● Task details: From the line containing "rewrite (proj2 (Z.eqb_neq" to the last line below, retype everything word for word.

══ Data shown

(** The two loops and the trap frame on the new pages. *)
Lemma fill_process_ok ps f st tb pm entry s k t k4 t4 :
  pages_ready k t (program_pages (header <$> ps)) f st tb pm k4 t4 -> kern s = k4 ->
  Forall (seg_fits (program_pages (header <$> ps))) (header <$> ps) -> Forall has_data ps -> 2 * (maps_of (header <$> ps) + 35) + 1 <= Page.free_pages t4 ->
  ALLOC_START k + 4096 * (num_pages + 1) < 2 ^ 52 -> zlen ps < 2 ^ 16 ->
  0 <= entry < 2 ^ 64 -> 0 <= NEXT_PID s < 2 ^ 16 ->
  let p := mkProcess f st (NEXT_PID s) tb Running ProcessData_new 0 pm (foldl seg_brk 0 (header <$> ps)) in
  exists m t', (b ← map_programs tb pm ps 0; _ ← map_stack tb st (Z.to_nat STACK_PAGES) 0;
      _ ← fill_user_frame f entry (NEXT_PID s) tb;
      mret (mkProcess f st (NEXT_PID s) tb Running ProcessData_new 0 pm b)) s =
      Done (p, with_kern (with_mem m k4) s) /\
    tree (with_mem m k4) t' tb /\ implements m tb (process_map pm st (header <$> ps)) /\
    (forall c n, is_block k4 t4 c n -> c <> tb -> stranger (with_mem m k4) t' tb c n) /\
    (forall x, pm <= x < pm + 4096 * Z.of_nat (program_pages (header <$> ps)) -> 
       byte m x = foldl (seg_image pm) (fun _ => 0) ps x) /\
    user_frame m p entry /\
    (forall c n x, is_block k4 t4 c n -> c ∉ [f; st; tb; pm] -> c <= x < c + 4096 * Z.of_nat n ->
       byte m x = byte (mem k4) x) /\
    Page.free_pages t' = Page.free_pages t4 - zlen (UserExit.tables m tb).
Proof.
  intros Hpg Es Hseg Hdata Hfree Hram Hlen He Hpid p.
  destruct (pages_tree _ _ _ _ _ _ _ _ _ Hpg) as (Ht & HA & Hstr & Hone).
  destruct Hpg as [[m0 E0] Hok Bf Bs Bt Bp Hnd Hz _ _].
  assert (ALLOC_START k4 = ALLOC_START k) as Eal by (by rewrite E0). rewrite <- Eal in Hram.
  clear E0 Eal. subst k4. rewrite !NoDup_cons, !not_elem_of_cons in Hnd.
  destruct Hnd as ((Hfs & Hft & Hfp & _) & (Hst & Hsp & _) & (Htp & _) & _).
  assert (forall a n, is_block (kern s) t4 a n -> 0 < a /\ a + 4096 * Z.of_nat n + 4096 < 2 ^ 52) as Hblk.
  { intros a n Ha. pose proof (block_below _ _ _ _ (mm_page _ _ Hok) Ha).
    pose proof (block_range _ _ _ _ (mm_page _ _ Hok) Ha) as (Hlo & _ & _ & Hn).
    pose proof (tbl_pos _ _ (mm_page _ _ Hok)). pose proof (tbl_len _ _ (mm_page _ _ Hok)).
    assert (0 <= Page.pages_of t4) by (unfold Page.pages_of; lia). lia. }
  pose proof (Hblk _ _ Bf) as Rf. pose proof (Hblk _ _ Bs) as Rs. pose proof (Hblk _ _ Bp) as Rp.
  pose proof (Hblk _ _ Bt) as Rt. pose proof (table_range _ _ _ Hok Bt) as (_ & _ & _ & Hal).
  assert (0 <= maps_of (header <$> ps)) as Hm0 by (unfold maps_of; lia).
  destruct (map_programs_ok tb pm _ ps 0 s t4 ∅ Ht HA (Hstr _ _ Bp (not_eq_sym Htp)) Hseg Hdata)
    as (k1 & t1 & E1 & [[m1 ->] Ht1 HA1 B1 S1 I1 C1 G1]); try lia.
  destruct (map_stack_ok tb st 35 0 (with_kern (with_mem m1 (kern s)) s) t1 _ Ht1 HA1)
    as (k2 & t2 & E2 & [[m2 ->] Ht2 HA2 K2 C2 G2]); try (cbn [kern with_kern] in *; lia).
  cbn [kern with_kern mem with_mem] in *.
  change (with_mem m2 (with_mem m1 (kern s))) with (with_mem m2 (kern s)) in *.
  destruct (fill_user_frame_ok p entry (with_kern (with_mem m2 (kern s)) s)) as (m3 & E3 & Huf & Hm3);
    try (cbn [p frame pid mmu_table]; lia). cbn [p frame pid mmu_table kern with_kern mem with_mem] in E3, Hm3.
  assert (stranger (with_mem m2 (kern s)) t2 tb f 1) as Sf by (by apply K2, B1, Hstr).
  destruct (stranger_write _ _ _ _ _ m3 Ht2 Sf) as (Ht3 & Hn3 & Hv3); [intros x Hx; apply Hm3; lia|].
  exists m3, t2. split_and!.
  - erewrite bind_done by exact E1. change (Z.to_nat STACK_PAGES) with 35%nat.
    erewrite bind_done by exact E2. by erewrite bind_done by exact E3.
  - exact Ht3.
  - intros va Hva. rewrite !Z.mul_0_l, !Z.add_0_r in HA2. rewrite Hv3. by apply HA2.
  - intros c n Hc Hne. destruct (K2 c n (B1 c n (Hstr c n Hc Hne))) as [[Hc2 Hno] _].
    split; [exact Hc2|]. intros q Hq. by apply (Hno q), Hn3.
  - intros x Hx. destruct (K2 pm _ (B1 _ _ (Hstr _ _ Bp (not_eq_sym Htp)))) as [_ Hk].
    pose proof (blocks_apart _ _ _ _ _ _ (mm_page _ _ Hok) Bf Bp Hfp) as Hd. unfold Page.PAGE_SIZE in Hd.
    rewrite Hm3 by lia. rewrite Hk, I1 by done. apply images_cong, Hz. by right.
  - exact Huf.
  - intros c n x Hc Hno Hx. rewrite !not_elem_of_cons in Hno. destruct Hno as (Hcf & Hcs & Hct & Hcp & _).
    pose proof (blocks_apart _ _ _ _ _ _ (mm_page _ _ Hok) Hc Bf Hcf) as Hd. unfold Page.PAGE_SIZE in Hd.
    destruct (K2 c n (B1 _ _ (Hstr _ _ Hc Hct))) as [_ Hk].
    rewrite Hm3 by lia. rewrite Hk by done. by apply (S1 c n); [apply Hstr|..].
  - apply (grows_tables (kern s) t4 tb (with_mem m3 (kern s)) t2 Hone Ht3).
    eapply grows_trans; [exact G1|]. eapply grows_trans; [exact G2|]. by apply grows_same.
Qed.

Lemma make_process_ok s t entry ps i :
  room_for s t (header <$> ps) i -> Forall has_data ps -> 0 <= entry < 2 ^ 64 ->
  exists p s' t', make_process entry ps s = Done (p, s') /\ process_ready s t entry ps p s' t'.
Proof.
  intros [Hok Hroom Hlast Hfree Hram [Hp0 Hp1] Hseg Hlen] Hdata He.
  assert (Forall (fun ph => 0 <= memsz ph) (header <$> ps)) as Hpos
    by (eapply Forall_impl; [exact Hseg|]; by intros p [_ _ _ ? _]).
  pose proof (size_pos _ Hpos) as Hs0. rewrite length_fmap in Hlen.
  pose proof (Page.room_free _ _ _ Hroom) as (_ & Hi0 & _).
  assert (0 < (size_of (header <$> ps) + 8192) / 4096) as Hnp by (apply Z.div_str_pos; lia).
  assert (Z.of_nat (program_pages (header <$> ps)) = (size_of (header <$> ps) + 8192) / 4096) as Enp by (unfold program_pages; lia).
  pose proof (Z.div_mod (size_of (header <$> ps) + 8192) 4096 ltac:(lia)) as Hdm.
  pose proof (Z.mod_pos_bound (size_of (header <$> ps) + 8192) 4096 ltac:(lia)) as Hmb.
  pose proof (tbl_below _ _ (mm_page _ _ Hok)). pose proof (tbl_pos _ _ (mm_page _ _ Hok)).
  destruct (pages_ready_ok (kern s) t (program_pages (header <$> ps)) i Hok Hroom Hlast ltac:(lia))
    as (f & k1 & st & k2 & tb & k3 & pm & k4 & t4 & E1 & E2 & E3 & E4 & Hpg).
  set (s0 := mkP k4 (PROCESS_LIST s) (PROCESS_LIST_MUTEX s) (NEXT_PID s + 1) (ticks s)).
  destruct (fill_process_ok ps f st tb pm entry s0 (kern s) t k4 t4 Hpg eq_refl Hseg Hdata)
    as (m & t' & E & Ht & HA & Hstr & Hi & Hf & Ho & Hcount); [|done|done|done| |].
  { rewrite (pg_count _ _ _ _ _ _ _ _ _ Hpg). lia. }
  { cbn. lia. }
  eexists _, _, t'. split.
  - unfold make_process. erewrite bind_done by (apply lift_done, total_ok; [done|lia|lia]).
    rewrite Z.add_0_l. unfold Page.PAGE_SIZE. erewrite bind_done by (apply lift_done, uint_ok; lia).
    change (4096 * 2) with 8192. rewrite <- Enp.
    erewrite bind_done by (by apply load_pid_ok).
    erewrite bind_done by (apply on_kern_done; exact E1).
    erewrite bind_done by (apply on_kern_done; exact E2).
    erewrite bind_done by (apply on_kern_done; exact E3).
    erewrite bind_done by (apply on_kern_done; exact E4).
    rewrite (proj2 (Z.eqb_neq tb 0)) by (pose proof (table_range _ _ _ (pg_ok _ _ _ _ _ _ _ _ _ Hpg)
      (pg_table _ _ _ _ _ _ _ _ _ Hpg)); lia).
    erewrite bind_done by reflexivity. exact E.
  - pose proof Hpg as [[m4 E4'] _ Bf Bs Bt Bp Hnd _ Hold _]. rewrite !NoDup_cons, !not_elem_of_cons in Hnd.
    destruct Hnd as ((_ & Hft & _ & _) & (Hst & _ & _) & (Htp & _) & _).
    split; try done.
    + exists m. by subst k4.
    + split_and!; apply Hstr; done.
    + intros c n Hc. destruct (Hold c n Hc) as (Hc4 & Hno & Hb).
      split_and!; [apply Hstr; [done|]; intros ->; apply Hno; rewrite !elem_of_cons; auto|done|].
      intros x Hx. cbn. rewrite (Ho c n x), Hb by done. done.
    + apply Hpg.
    + rewrite <- (pg_count _ _ _ _ _ _ _ _ _ Hpg). exact Hcount.
Qed.
(** ** What the process sees *)

Lemma pairs_after {A} (R : A -> A -> Prop) l1 x l2 : List.ForallOrdPairs R (l1 ++ x :: l2) -> Forall (R x) l2.
Proof. induction l1 as [|y l1 IH]; inversion 1 as [|? ? Hx Hl]; subst; [done|by apply IH]. Qed.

════

● Task result:
    rewrite (proj2 (Z.eqb_neq tb 0)) by (pose proof (table_range _ _ _ (pg_ok _ _ _ _ _ _ _ _ _ Hpg)
      (pg_table _ _ _ _ _ _ _ _ _ Hpg)); lia).
    erewrite bind_done by reflexivity. exact E.
  - pose proof Hpg as [[m4 E4'] _ Bf Bs Bt Bp Hnd _ Hold _]. rewrite !NoDup_cons, !not_elem_of_cons in Hnd.
    destruct Hnd as ((_ & Hft & _ & _) & (Hst & _ & _) & (Htp & _) & _).
    split; try done.
    + exists m. by subst k4.
    + split_and!; apply Hstr; done.
    + intros c n Hc. destruct (Hold c n Hc) as (Hc4 & Hno & Hb).
      split_and!; [apply Hstr; [done|]; intros ->; apply Hno; rewrite !elem_of_cons; auto|done|].
      intros x Hx. cbn. rewrite (Ho c n x), Hb by done. done.
    + apply Hpg.
    + rewrite <- (pg_count _ _ _ _ _ _ _ _ _ Hpg). exact Hcount.
Qed.
(** ** What the process sees *)

Lemma pairs_after {A} (R : A -> A -> Prop) l1 x l2 : List.ForallOrdPairs R (l1 ++ x :: l2) -> Forall (R x) l2.
Proof. induction l1 as [|y l1 IH]; inversion 1 as [|? ? Hx Hl]; subst; [done|by apply IH]. Qed.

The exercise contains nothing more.